Respiratory viruses induce ferroptosis-like features in lung epithelial cells

During infection, viruses can modulate various regulated cell death (RCD) mechanisms to evade host immunity and enhance replication. However, less is known about how viruses alter the recently discovered RCD ferroptosis, which is characterized by an iron-dependent accumulation of lipid peroxidation and mitochondrial fragmentation. Influenza A virus (IAV) H1N1 and human adenovirus type C5 (HAdV-C5) are two common causes of respiratory infections of the upper and lower respiratory tract and can lead to severe illness.

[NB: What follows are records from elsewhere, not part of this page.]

Definition trimmed_texts (l : list string) : list string := List.filter (λ s, negb (bool_decide (s = EmptyString))) (map trim l).
Definition resolveSans (sanPolicy : jsval) (c : certificate) : list string :=
  let mode := js_or (get "mode" sanPolicy) (Str "inherit") in
  let fromCert :=
    match trimmed_texts (match c_subject_alt_names c with
                         | Arr l => map (λ v, match v with Str s => s | _ => EmptyString end) l | _ => [] end) with
    | [] => match c_common_name c with Str s => trimmed_texts [s] | _ => [] end
    | names => names
    end in
  match get "sans" sanPolicy with
  | Arr (x :: l) => if text_in ["exact"; "template"] mode then trimmed_texts (map js_String (x :: l)) else fromCert
  | _ => fromCert
  end.
Definition parseProfilePublicMetadata (value : jsval) : jsval :=
  match value with
  | Str s => match JSON_parse s with Some (Obj fs) => Obj fs | _ => Obj [] end
  | Obj fs => value
  | _ => Obj []
  end.
Definition rotation_of_key_mode (c : certificate) (candidate : jsval) : jsval :=
  let keyMode := js_or (c_key_mode c) (c_profile_key_mode c) in
  Obj [("rotateOnRenew", Bool (text_in ["agent-local"; "proxy-agent-local"] keyMode
    || is_str "os-store-managed" keyMode && is_str "windows-iis" (get "type" (get "target" candidate))))].
Definition snapshot_candidate (source : list (string * jsval)) (c : certificate) (sans : list string) : jsval :=
  let get k := get k (Obj source) in
  let candidate :=
    spread source
      [("schemaVersion", js_coalesce (get "schemaVersion") (Num (Fin RENEWAL_PROFILE_SCHEMA_VERSION)));
       ("profileId", Str (js_String (c_profile_id c)));
       ("profileName", if isString (c_profile_name c) then c_profile_name c else js_coalesce (get "profileName") Null);
       ("sanPolicy", Obj [("mode", js_or (Json.get "mode" (get "sanPolicy")) (Str "inherit")); ("sans", Arr (map Str sans));
                          ("allowWildcards", Bool (is_true (Json.get "allowWildcards" (get "sanPolicy"))))])] in
  match Json.get "keyRotationPolicy" (Obj candidate) with
  | Obj _ | Arr _ => Obj candidate
  | _ => Obj (assoc_set "keyRotationPolicy" (rotation_of_key_mode c (Obj candidate)) candidate)
  end.
Definition resolveRenewalProfileSnapshot `{Services} (c : certificate) : res jsval :=
  _ ← ensure (truthy (c_profile_id c)) PROFILE_INCOMPLETE;
  match get "renewalProfile" (parseProfilePublicMetadata (c_profile_public_metadata c)) with
  | Obj source =>
      let sans := resolveSans (get "sanPolicy" (Obj source)) c in
      _ ← ensure (match sans with [] => false | _ => true end) PROFILE_INCOMPLETE;
      validateRenewalProfile (snapshot_candidate source c sans)
  | _ => Err PROFILE_INCOMPLETE
  end.
(* ===== verification/JobCreation.v ===== *)
(** Creating certificate jobs: [createCertificateJob] of
    apps/api/services/certops/jobs.js.

    The call is a [prog] over the tables it reads and writes, one statement of
    the code per [query]; callers run interleaved (Db).  An enclosing
    transaction is the caller's: its rollback is not modelled.  The theorems
    are about any callers, any interleaving and any connection failures. *)
From stdpp Require Import relations.
From S2P Require Import Prelude Dates Json Jobs JobFields RenewalCapacity Db JobRequest.
Open Scope Z_scope.

Section creation.
Context {dp : DateParse} {sv : Services}.
Notation prog := (prog db job_error).
Notation assertSafePublicValue :=
  (assertSafePublicValue containsPrivateKeyMaterial assertNoUnredacted looksPrivate looksGeneric).
Notation normalizePublicObject :=
  (normalizePublicObject containsPrivateKeyMaterial assertNoUnredacted looksPrivate looksGeneric).
Notation normalizeOptionalText :=
  (normalizeOptionalText containsPrivateKeyMaterial assertNoUnredacted looksPrivate looksGeneric).
Notation normalizeOptionalShortText :=
  (normalizeOptionalShortText containsPrivateKeyMaterial assertNoUnredacted looksPrivate looksGeneric).
Notation normalizeOptionalPublicText :=
  (normalizeOptionalPublicText containsPrivateKeyMaterial assertNoUnredacted looksPrivate looksGeneric).
Notation validateExecutionFields :=
  (validateExecutionFields (λ s, u_protocol <$> parse_url s) validateDistributionContract).


(** * Statements *)

Definition lift {A} (r : result job_error A) : prog A := Ret r.

Definition select_requires_approval (workspaceId : string) (d : db) : bool :=
  default false (certops_require_approval_always d !! workspaceId).
Definition resolveWorkspaceRequiresApprovalAlways (workspaceId : string) (explicitOption : jsval) : prog bool :=
  fromDb ← read (select_requires_approval workspaceId);
  mret (fromDb || is_true explicitOption).
(* ===== verification/JobReplay.v ===== *)
(** Job creation, undisturbed: replays of a request and the capacity of a CA.
    The calls are those of JobCreation, run to completion one at a time (the
    capacity check holds the CA's advisory lock to the end of its
    transaction). *)
From stdpp Require Import relations.
From S2P Require Import Prelude Dates Json Jobs JobFields RenewalCapacity Db JobRequest JobCreation.
Open Scope Z_scope.

(** * What a request is, given the options *)

Section determined.
Context {dp : DateParse} {sv : Services}.
Notation normalizePublicObject :=
  (normalizePublicObject containsPrivateKeyMaterial assertNoUnredacted looksPrivate looksGeneric).
Notation normalizeOptionalShortText :=
  (normalizeOptionalShortText containsPrivateKeyMaterial assertNoUnredacted looksPrivate looksGeneric).
Notation normalizeOptionalPublicText :=
  (normalizeOptionalPublicText containsPrivateKeyMaterial assertNoUnredacted looksPrivate looksGeneric).

Lemma flag_reads_only op ws v :
  reads_only (if bool_decide (op = protocol_smoke) then mret false
              else resolveWorkspaceRequiresApprovalAlways ws v).
Proof. case_bool_decide; [done|]. apply reads_only_bind; [by split|done]. Qed.
Lemma prepare_reads_only now options : reads_only (prepare_job now options).
Proof.
  unfold prepare_job. cbv zeta.
  repeat first
    [ exact I
    | apply reads_only_bind; [first
        [ exact I
        | apply deploy_reads_only
        | apply defaults_reads_only
        | apply flag_reads_only ]|intros ?] ].
Qed.
(* ===== verification/Eligibility.v ===== *)
(** Which agent may claim which job: apps/api/services/certops/
    agentJobEligibility.js, and the provider identities of
    packages/contracts/certops/material-provider.cjs it reads.

    [evaluateAgentJobEligibility] is the authoritative predicate of dispatch;
    the theorems say exactly when it admits an agent and that its explanation
    never hides a second problem. *)
From S2P Require Import Prelude Json Jobs JobFields RenewalCapacity JobRequest.
Open Scope Z_scope.

(** * Providers of secret material *)

Definition VAULT_SOFT_DELETE : string := "vault-kv2-soft-delete".
Definition cleanupOperationOf (intent : jsval) : option string :=
  let operation := get "operation" intent in
  let undefined := match operation with Undef => true | _ => false end in
  if negb undefined && negb (is_str "soft-delete" operation) && negb (is_str VAULT_SOFT_DELETE operation)
  then None
  else if is_str VAULT_SOFT_DELETE (get "type" intent) || is_str "soft-delete" operation
          || is_str VAULT_SOFT_DELETE operation
  then Some VAULT_SOFT_DELETE
  else None.
(** [===] of two values that are not both objects. *)
Definition strict_eq (a b : jsval) : bool :=
  match a, b with
  | Str s, Str t => bool_decide (s = t)
  | Bool x, Bool y => Bool.eqb x y
  | Num (Fin m), Num (Fin n) => m =? n
  | Num (Inf x), Num (Inf y) => Bool.eqb x y
  | Undef, Undef | Null, Null => true
  | _, _ => false
  end.
(** Without a [provider] the type itself is the provider, and no mismatch. *)
Definition providerOf (intent : jsval) : jsval :=
  let type := get "type" intent in
  let legacyCleanup := is_str VAULT_SOFT_DELETE type in
  let cleanup := bool_decide (cleanupOperationOf intent = Some VAULT_SOFT_DELETE) in
  let provider :=
    js_coalesce (get "provider" intent)
      (js_coalesce (if legacyCleanup then Str "vault-kv2" else type) (Str "vault-kv2")) in
  if (cleanup && negb (is_str "vault-kv2" provider))
     || (truthy type && negb legacyCleanup && negb (nullish (get "provider" intent))
         && negb (strict_eq type provider))
     || (legacyCleanup && negb cleanup)
  then Null else provider.
(** * [renewJobLease] *)

(** [String(column || "") === String(value)]. *)
Definition column_is (column : option string) (value : string) : bool :=
  bool_decide (default EmptyString column = value).
(** The row of [WHERE id = $1 AND workspace_id = $2 FOR UPDATE]. *)
Definition select_job (jobId workspaceId : string) : tx job := λ d,
  match jobs d !! toLowerCase jobId with
  | Some j => if bool_decide (r_workspaceId (j_row j) = workspaceId)
              then Ok (d, j) else Err CERTOPS_AGENT_JOB_NOT_FOUND
  | None => Err CERTOPS_AGENT_JOB_NOT_FOUND
  end.
Definition nonempty_text (v : jsval) : option string :=
  match v with Str EmptyString => None | Str s => Some s | _ => None end.
Definition is_material (j : job) : bool :=
  truthy (get "publication" (j_payload j)) || truthy (get "materialDeployment" (j_payload j)).
Definition in_lease (s : job_status) : bool := bool_decide (s = claimed) || bool_decide (s = running).

Record lease_reply := mkLeaseReply {
  lr_jobId : string; lr_claimId : string; lr_leaseExpiresAt : Z; lr_nonceExpiresAt : option Z }.
Definition renew_row (k : clock) (e : environment) (j : job) : job :=
  set_job (λ r, with_times (start_time (db_now k)) (with_state running r))
    (mkClaim (claimed_by j) (claim_id (j_claim j))
       (Some (db_now k + jobLeaseSeconds e * 1000)) (Some (db_now k))) j.
Definition extend_nonce (k : clock) (e : environment) (c : caller) (jobId : string) : tx (option Z) := λ d,
  let '(s, expiresAt) := extendJobNonceExpiry (db_now k) jobId (c_workspaceId c) (Some (c_id c))
                           (Fin (dispatchNonceTtlSeconds e)) (signing d) in
  Ok (set_signing s d, expiresAt).
Definition renewJobLease (k : clock) (e : environment) (c : caller) (jobId claimId envelope : jsval)
  : tx lease_reply :=
  match nonempty_text jobId, nonempty_text claimId with
  | Some jobId, Some claimId =>
      _ ← enforceAgentSequence (c_id c) envelope;
      j ← select_job jobId (c_workspaceId c);
      _ ← check (bool_decide (executorKind (r_routing (j_row j)) = agent)) CERTOPS_AGENT_JOB_NOT_FOUND;
      _ ← check (column_is (claimed_by j) (c_id c) && column_is (claim_id (j_claim j)) claimId)
            CERTOPS_AGENT_CLAIM_OWNERSHIP_MISMATCH;
      _ ← check (in_lease (j_state j)) CERTOPS_AGENT_LEASE_INVALID;
      _ ← (if is_material j then
             _ ← check (app_now k <? default 0 (lease_expires_at (j_claim j))) CERTOPS_AGENT_LEASE_INVALID;
             service (λ w, match resolveDistributionJob w j with Ok _ => Ok (w, tt) | Err code => Err code end)
           else mret tt);
      updated ← update_job (j_id j) (renew_row k e);
      nonceExpiresAt ← extend_nonce k e c (j_id j);
      mret (mkLeaseReply (j_id updated) (default EmptyString (claim_id (j_claim updated)))
              (default 0 (lease_expires_at (j_claim updated))) nonceExpiresAt)
  | _, _ => fail CERTOPS_AGENT_LEASE_INVALID
  end.
End dispatch.
(** The current job is read again under the enrollment's lock. *)
Definition bound_job (ws id jobId : string) (d : db) : option job :=
  j ← job_in ws jobId d; if same_js (Some id) (r_enrollmentId (j_row j)) then Some j else None.
Definition retryEnrollmentInstallation (ws id : string) (actor : jsval) (allowed_in : result enrollment_error unit) (now : Z)
  : txn (string * bool) :=
  _ ← of_result allowed_in;
  e ← loadEnrollment ws id;
  _ ← guard_tx (bool_decide (e_state e = install_failed)) CERTOPS_ENROLLMENT_TRANSITION_INVALID;
  running ← (match current_job_id e with
             | Some jobId =>
                 current ← reads (bound_job ws id jobId);
                 j ← of_result (match current with Some j => Ok j | None => Err CERTOPS_ENROLLMENT_UNBOUND end);
                 mret (if is_active (Some (j_state j)) then Some jobId else None)
             | None => mret None
             end);
  match running with
  | Some jobId => mret (jobId, false)
  | None =>
      _ ← guard_tx (has_target e) CERTOPS_SNAPSHOT_INVALID;
      retired ← reads (identityRetired ws (certificate_id (e_fixed e)));
      _ ← guard_tx (negb retired) CERTOPS_CERTIFICATE_RETIRED;
      jobId ← continue_with now ws id e None (operator_fields actor) (with_poll None);
      mret (jobId, true)
  end.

While IAV has been shown to induce ferroptosis to support its replication, less is known whether this is also true for HAdV-C5. Here we perform a comparative study investigating ferroptosis features during IAV H1N1 and HAdV-C5 infections using alveolar (A549) and bronchial (BEAS-2B) epithelial cells. Our data reveal that HAdV-C5, similar to H1N1, induces lipid peroxidation in a time-dependent manner, which is partially suppressed in the presence of the ferroptosis inhibitor ferrostatin-1 (Fer-1). Strikingly, HAdV-C5 infections do not lead to changes in ferritin protein levels, which is responsible for iron storage. Furthermore, both H1N1 and HAdV-C5 infections trigger a profound mitochondrial network remodeling, comparable to that induced by the ferroptosis inducer RSL3, with effects varying by cell type and infection stage. These findings suggest that HAdV-C5, just like H1N1, can activate ferroptosis-like processes, highlighting a potential role for lipid peroxidation and mitochondrial alterations in adenoviral pathogenesis. Understanding this mechanism may uncover new therapeutic targets for viral respiratory infections.